Treatment decisions for MDR-TB are complex. When DST is not available, guidelines suggest that local epidemiology guide individual treatment decisions. No specific population resistance threshold is offered to determine whether a drug should be used empirically. Data from other countries have found that ~ 50% of patients from Brazil and Pakistan, ~ 30% of patients in Singapore, and ~ 10% of European patients would be ineligible for Short Course treatment. [25,26,27,28,29] In higher burden areas like Eastern Europe, these rates are even lower (4.2%). [30] The most recent Indian program guidelines recommend that Short Course be employed following rifampin resistance testing. [31] If no further testing were performed, our data show that < 5% of those patients would receive treatment to which their isolates are susceptible.

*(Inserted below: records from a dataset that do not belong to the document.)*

(* ================================================================== *)
(** ** The general pass only raises the tier, and says why *)

Lemma ladder_le_trans (a b c : RiskTier) : ladder_le a b -> ladder_le b c -> ladder_le a c.
Proof.
  unfold ladder_le.
  destruct (index tier_eqb risk_order a), (index tier_eqb risk_order b),
    (index tier_eqb risk_order c); try tauto; lia.
Qed.

Lemma ladder_le_refl (t : RiskTier) : t <> NO_RISK -> ladder_le t t.
Proof. destruct t; intros H; try (vm_compute; lia). contradiction. Qed.

Lemma ladder_le_VERY_HIGH (t : RiskTier) : t <> NO_RISK -> ladder_le t VERY_HIGH.
Proof. destruct t; intros H; try (vm_compute; lia). contradiction. Qed.

Lemma ladder_le_on_ladder (a b : RiskTier) : ladder_le a b -> a <> NO_RISK /\ b <> NO_RISK.
Proof. destruct a, b; vm_compute; intros H; split; try discriminate; contradiction. Qed.

Lemma forced_above (a b : RiskTier) (c : bool) : ladder_le a b -> ladder_le a (forced c b).
Proof.
  intros H. destruct c; [|exact H]. simpl.
  apply ladder_le_VERY_HIGH, (ladder_le_on_ladder _ _ H).
Qed.

Lemma bumped_above (a b : RiskTier) (c : bool) : ladder_le a b -> ladder_le a (bumped c b).
Proof.
  intros H. destruct c; [|exact H]. simpl.
  apply (ladder_le_trans _ _ _ H).
  destruct b; try (vm_compute; lia). destruct (ladder_le_on_ladder _ _ H); contradiction.
Qed.

Lemma said_nil (c : bool) (r : string) : said c r = [] -> c = false.
Proof. destruct c; [discriminate | reflexivity]. Qed.

Lemma said_length (c : bool) (r : string) : List.length (said c r) <= 1.
Proof. destruct c; simpl; lia. Qed.

(** X3.  The general rule pass never raises an exception and never lowers
    the tier: from a tier of the ladder it returns that tier or a higher
    one, from [NO_RISK] it returns [NO_RISK] or [VERY_HIGH].  It appends at
    most ten reasons after those already there, and when it appends none
    it returns the tier it was given. *)
Theorem general_pass_only_raises (p : BuyerData) (t : RiskTier) (actions : list string)
    (s : BuyerRiskAssessor) :
  exists t' rs,
    _apply_general_checks p t actions s = (Ok t', mkAssessor (REASONS s ++ rs))
    /\ List.length rs <= 10
    /\ (rs = [] -> t' = t)
    /\ (t <> NO_RISK -> ladder_le t t')
    /\ (t = NO_RISK -> t' = NO_RISK \/ t' = VERY_HIGH).
Proof.
  exists (general_tier p t), (general_reasons p).
  split; [apply apply_general_checks_run|].
  split; [|split; [|split]].
  - unfold general_reasons, before_age_reasons. rewrite !length_app.
    repeat match goal with
    | |- context [List.length (said ?c ?r)] =>
        let H := fresh in
        pose proof (said_length c r) as H;
        generalize dependent (List.length (said c r)); intros
    end.
    lia.
  - unfold general_reasons, before_age_reasons. intros H.
    repeat match goal with
    | E : _ ++ _ = [] |- _ => apply app_eq_nil in E; destruct E
    | E : said _ _ = [] |- _ => apply said_nil in E
    end.
    unfold general_tier, before_age_tier.
    repeat match goal with
    | E : _ = false |- _ => rewrite E; clear E
    end.
    reflexivity.
  - intros Hon. unfold general_tier, before_age_tier.
    repeat first [apply bumped_above | apply forced_above].
    apply ladder_le_refl, Hon.
  - intros ->. unfold general_tier, before_age_tier.
    assert (Hf : forall c x, (x = NO_RISK \/ x = VERY_HIGH) ->
                             forced c x = NO_RISK \/ forced c x = VERY_HIGH).
    { intros c x [-> | ->]; destruct c; auto. }
    assert (Hb : forall c x, (x = NO_RISK \/ x = VERY_HIGH) ->
                             bumped c x = NO_RISK \/ bumped c x = VERY_HIGH).
    { intros c x [-> | ->]; destruct c; auto. }
    repeat first [apply Hb | apply Hf]. auto.
Qed.

(* ================================================================== *)
(** ** What a tier below [VERY_HIGH] requires *)

Lemma any_force_general_tier (p : BuyerData) (t : RiskTier) :
  c_name_id_aps p = true \/ c_name_aps_hs p = true \/ c_name_id_hs p = true
  \/ c_address_id_aps p = true \/ c_address_registry p = true
  \/ deposit_by_others p = true ->
  general_tier p t = VERY_HIGH.
Proof.
  unfold general_tier, before_age_tier.
  intros [H|[H|[H|[H|[H|H]]]]]; rewrite H; stays_very_high.
Qed.

Lemma deposit_by_self (p : BuyerData) :
  deposit_by_others p = false ->
  OTHER_DEPOSIT_PAID_NAME_LIST_FROM_APS p = [PURCHASER_NAME_FROM_APS p].
Proof.
  unfold deposit_by_others.
  destruct (OTHER_DEPOSIT_PAID_NAME_LIST_FROM_APS p) as [|x [|y l]]; simpl;
    try discriminate.
  rewrite orb_false_r. intros H. apply negb_false_iff in H.
  apply String.eqb_eq in H. subst. reflexivity.
Qed.

(** X4.  When the general rule pass returns a tier other than
    [VERY_HIGH], the profile is consistent: the agreement, ID and
    listing-service names are one and the same, the ID and agreement
    addresses are equal, the agreement address is in the land-registry
    list, and the deposit was paid by the purchaser alone. *)
Theorem below_VERY_HIGH_is_consistent (p : BuyerData) (t t' : RiskTier)
    (actions : list string) (s : BuyerRiskAssessor) :
  fst (_apply_general_checks p t actions s) = Ok t' ->
  t' <> VERY_HIGH ->
  PURCHASER_NAME_FROM_ID p = PURCHASER_NAME_FROM_APS p
  /\ PURCHASER_NAME_FROM_HOUSESIGMA p = Some (PURCHASER_NAME_FROM_APS p)
  /\ PURCHASER_ADDRESS_FROM_ID p = PURCHASER_ADDRESS_FROM_APS p
  /\ In (PURCHASER_ADDRESS_FROM_APS p) (PURCHASER_ADDRESS_LIST_FROM_LANDREGISTRY p)
  /\ OTHER_DEPOSIT_PAID_NAME_LIST_FROM_APS p = [PURCHASER_NAME_FROM_APS p].
Proof.
  rewrite apply_general_checks_run. simpl. intros Ht Hnot.
  inversion Ht as [Ht']. clear Ht.
  assert (Hall : c_name_id_aps p = false /\ c_name_aps_hs p = false
                 /\ c_address_id_aps p = false /\ c_address_registry p = false
                 /\ deposit_by_others p = false).
  { repeat split;
      match goal with
      | |- ?c = false =>
          destruct c eqn:E; [|reflexivity];
          exfalso; apply Hnot; rewrite <- Ht'; apply any_force_general_tier; tauto
      end. }
  destruct Hall as [H1 [H2 [H4 [H5 H7]]]].
  unfold c_name_id_aps in H1. apply negb_false_iff, String.eqb_eq in H1.
  unfold c_name_aps_hs, differs in H2.
  destruct (PURCHASER_NAME_FROM_HOUSESIGMA p) as [hs|] eqn:Hhs; [|discriminate].
  apply negb_false_iff, String.eqb_eq in H2.
  unfold c_address_id_aps in H4. apply negb_false_iff, String.eqb_eq in H4.
  unfold c_address_registry in H5. apply negb_false_iff, contains_In in H5.
  repeat split.
  - symmetry. exact H1.
  - rewrite H2. reflexivity.
  - exact H4.
  - exact H5.
  - apply deposit_by_self, H7.
Qed.

Lemma below_VERY_HIGH_is_consistent_witness :
  fst (_apply_general_checks (owner 750000 450000 800000) LOW [] init) = Ok LOW
  /\ PURCHASER_NAME_FROM_HOUSESIGMA (owner 750000 450000 800000)
     = Some (PURCHASER_NAME_FROM_APS (owner 750000 450000 800000))
  /\ OTHER_DEPOSIT_PAID_NAME_LIST_FROM_APS (owner 750000 450000 800000)
     = [PURCHASER_NAME_FROM_APS (owner 750000 450000 800000)].
Proof.
  assert (Hrun : fst (_apply_general_checks (owner 750000 450000 800000) LOW [] init)
                 = Ok LOW) by reflexivity.
  assert (Hnot : LOW <> VERY_HIGH) by discriminate.
  pose proof (below_VERY_HIGH_is_consistent (owner 750000 450000 800000) LOW LOW []
                init Hrun Hnot) as [_ [H2 [_ [_ H5]]]].
  split; [exact Hrun|]. split; [exact H2 | exact H5].
Defined.

(* ================================================================== *)
(** ** The override of the non-owner branch and the general pass *)

(** The non-owner branch, once the related-party predicate has returned. *)
Lemma assess_non_homeowner_run (p : BuyerData) (s : BuyerRiskAssessor) (b : bool) :
  _has_related_parties_not_on_aps p = Ok b ->
  let price := PROPERTY_PRICE p in
  let t := if _has_high_risk_overrides p then HIGH
           else price_tier_checks NO_RISK price
                  (pct (PURCHASER_DEPOSIT_PAID_FROM_APS p) price) in
  _assess_non_homeowner p s
  = (Ok (if b then
           if (1000000 <? price)%float
           then _increase_risk (_increase_risk t 1) 2 else _increase_risk t 1
         else t,
         said b "Add related parties to APS"
         ++ said ((PURCHASER_AGE_FROM_ID p <? 30)%Z
                  && negb (_is_buyer_on_primary_residence_title p))
              "Request to add co-signers"
         ++ ["Request 25% downpayment proof"]),
     s).
Proof.
  intros Hrel price t. unfold _assess_non_homeowner.
  rewrite guarded_pct_ok, bind_lift_Ok, Hrel, bind_lift_Ok. fold price. fold t.
  destruct b, ((PURCHASER_AGE_FROM_ID p <? 30)%Z
               && negb (_is_buyer_on_primary_residence_title p)); reflexivity.
Qed.

Lemma overrides_cases (p : BuyerData) :
  _has_high_risk_overrides p
  = c_distance p || deposit_by_others p || mortgage_parties p
    || age_risk (PURCHASER_AGE_FROM_ID p) || c_address_id_aps p.
Proof.
  unfold _has_high_risk_overrides, _has_different_addresses, c_distance, c_address_id_aps.
  destruct (75 <? DISTANCE p)%float, (deposit_by_others p), (mortgage_parties p),
    (age_risk (PURCHASER_AGE_FROM_ID p)),
    (negb (PURCHASER_ADDRESS_FROM_ID p =? PURCHASER_ADDRESS_FROM_APS p)); reflexivity.
Qed.

(** X5.  The override predicate of the non-owner branch tests conditions
    that the general rule pass tests again.  When it is false, the pass can
    give no reason but the three name mismatches, the land-registry
    mismatch and the multiple-property one; when it is true, the [HIGH] it sets (or the tier the related-party
    escalation makes of it) is turned into [VERY_HIGH] by the pass. *)
Theorem override_then_general_pass (p : BuyerData) (s : BuyerRiskAssessor) :
  (_has_high_risk_overrides p = false ->
     general_reasons p
     = said (c_name_id_aps p) "Name mismatch between ID and APS"
       ++ said (c_name_aps_hs p) "Name mismatch between APS and HOUSESIGMA"
       ++ said (c_name_id_hs p) "Name mismatch between ID and HOUSESIGMA"
       ++ said (c_address_registry p) (landregistry_reason p)
       ++ said (c_multiple p) "Multiple property ownership")
  /\ (_has_high_risk_overrides p = true ->
      forall t actions s', _assess_non_homeowner p s = (Ok (t, actions), s') ->
      fst (_apply_general_checks p t actions s') = Ok VERY_HIGH).
Proof.
  split.
  - rewrite overrides_cases. intros H.
    unfold general_reasons, before_age_reasons.
    destruct (c_distance p), (deposit_by_others p), (mortgage_parties p),
      (age_risk (PURCHASER_AGE_FROM_ID p)), (c_address_id_aps p);
      try discriminate H.
    simpl. rewrite <- !app_assoc. reflexivity.
  - intros Hover t actions s' Hrun.
    assert (Hhigh : t = HIGH \/ t = VERY_HIGH).
    { destruct (_has_related_parties_not_on_aps p) as [b|e] eqn:Hrel.
      - rewrite (assess_non_homeowner_run p s b Hrel), Hover in Hrun.
        inversion Hrun as [[Ht Ha Hs]].
        destruct b, (1000000 <? PROPERTY_PRICE p)%float; auto.
      - unfold _assess_non_homeowner in Hrun.
        rewrite guarded_pct_ok, bind_lift_Ok, Hrel, bind_lift_Raise in Hrun.
        discriminate Hrun. }
    rewrite apply_general_checks_run. simpl. f_equal.
    assert (Hf : forall c x, (x = HIGH \/ x = VERY_HIGH) ->
                             forced c x = HIGH \/ forced c x = VERY_HIGH).
    { intros c x [-> | ->]; destruct c; auto. }
    assert (Hb : forall c x, (x = HIGH \/ x = VERY_HIGH) ->
                             bumped c x = HIGH \/ bumped c x = VERY_HIGH).
    { intros c x [-> | ->]; destruct c; auto. }
    assert (Hbt : forall x, (x = HIGH \/ x = VERY_HIGH) -> bumped true x = VERY_HIGH).
    { intros x [-> | ->]; reflexivity. }
    rewrite overrides_cases in Hover.
    assert (Hc : c_distance p = true \/ deposit_by_others p = true
                 \/ mortgage_parties p = true
                 \/ age_risk (PURCHASER_AGE_FROM_ID p) = true
                 \/ c_address_id_aps p = true).
    { destruct (c_distance p), (deposit_by_others p), (mortgage_parties p),
        (age_risk (PURCHASER_AGE_FROM_ID p)), (c_address_id_aps p);
        try discriminate Hover; tauto. }
    clear Hover.
    unfold general_tier, before_age_tier.
    destruct Hc as [Hover|[Hover|[Hover|[Hover|Hover]]]].
    + rewrite Hover.
      rewrite (Hbt (forced (c_address_registry p) _)) by (repeat first [apply Hf | exact Hhigh]).
      stays_very_high.
    + rewrite Hover. stays_very_high.
    + rewrite Hover.
      rewrite (Hbt (forced (deposit_by_others p) _))
        by (repeat first [apply Hf | apply Hb | exact Hhigh]).
      stays_very_high.
    + rewrite Hover.
      rewrite (Hbt (bumped (mortgage_parties p) _))
        by (repeat first [apply Hf | apply Hb | exact Hhigh]).
      stays_very_high.
    + rewrite Hover. stays_very_high.
Qed.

These data suggest that rates of resistance to the drugs in the Short Course regimen among MDR-TB patients in Mumbai are too high for empiric therapy to work here. Previous publications from this hospital suggest that the Category IV treatment regimen employs drugs with to which 66.5% of MDR-TB patients are resistant. [32] Similarly, this study confirms that the Short Course regimen would rely on drugs to which 96.8% of MDR-TB patients in our clinic are resistant.

Conclusions

Though it may benefit the minority of participants for whom DST confirms susceptibility to component drugs, the Short Course regimen appears to be a suboptimal choice for empiric therapy in our setting. This applies equally if only an Xpert or LPA are performed for DST. Given the low rates of additional resistance identified only by testing ethionamide and clofazimine, it is possible that DST for those drugs is less important than incorporating pyrazinamide and ethambutol testing. At least for the time being, phenotypic DST must remain a priority in evaluating MDR-TB patients in areas with high rates of complex drug resistance like Mumbai, India.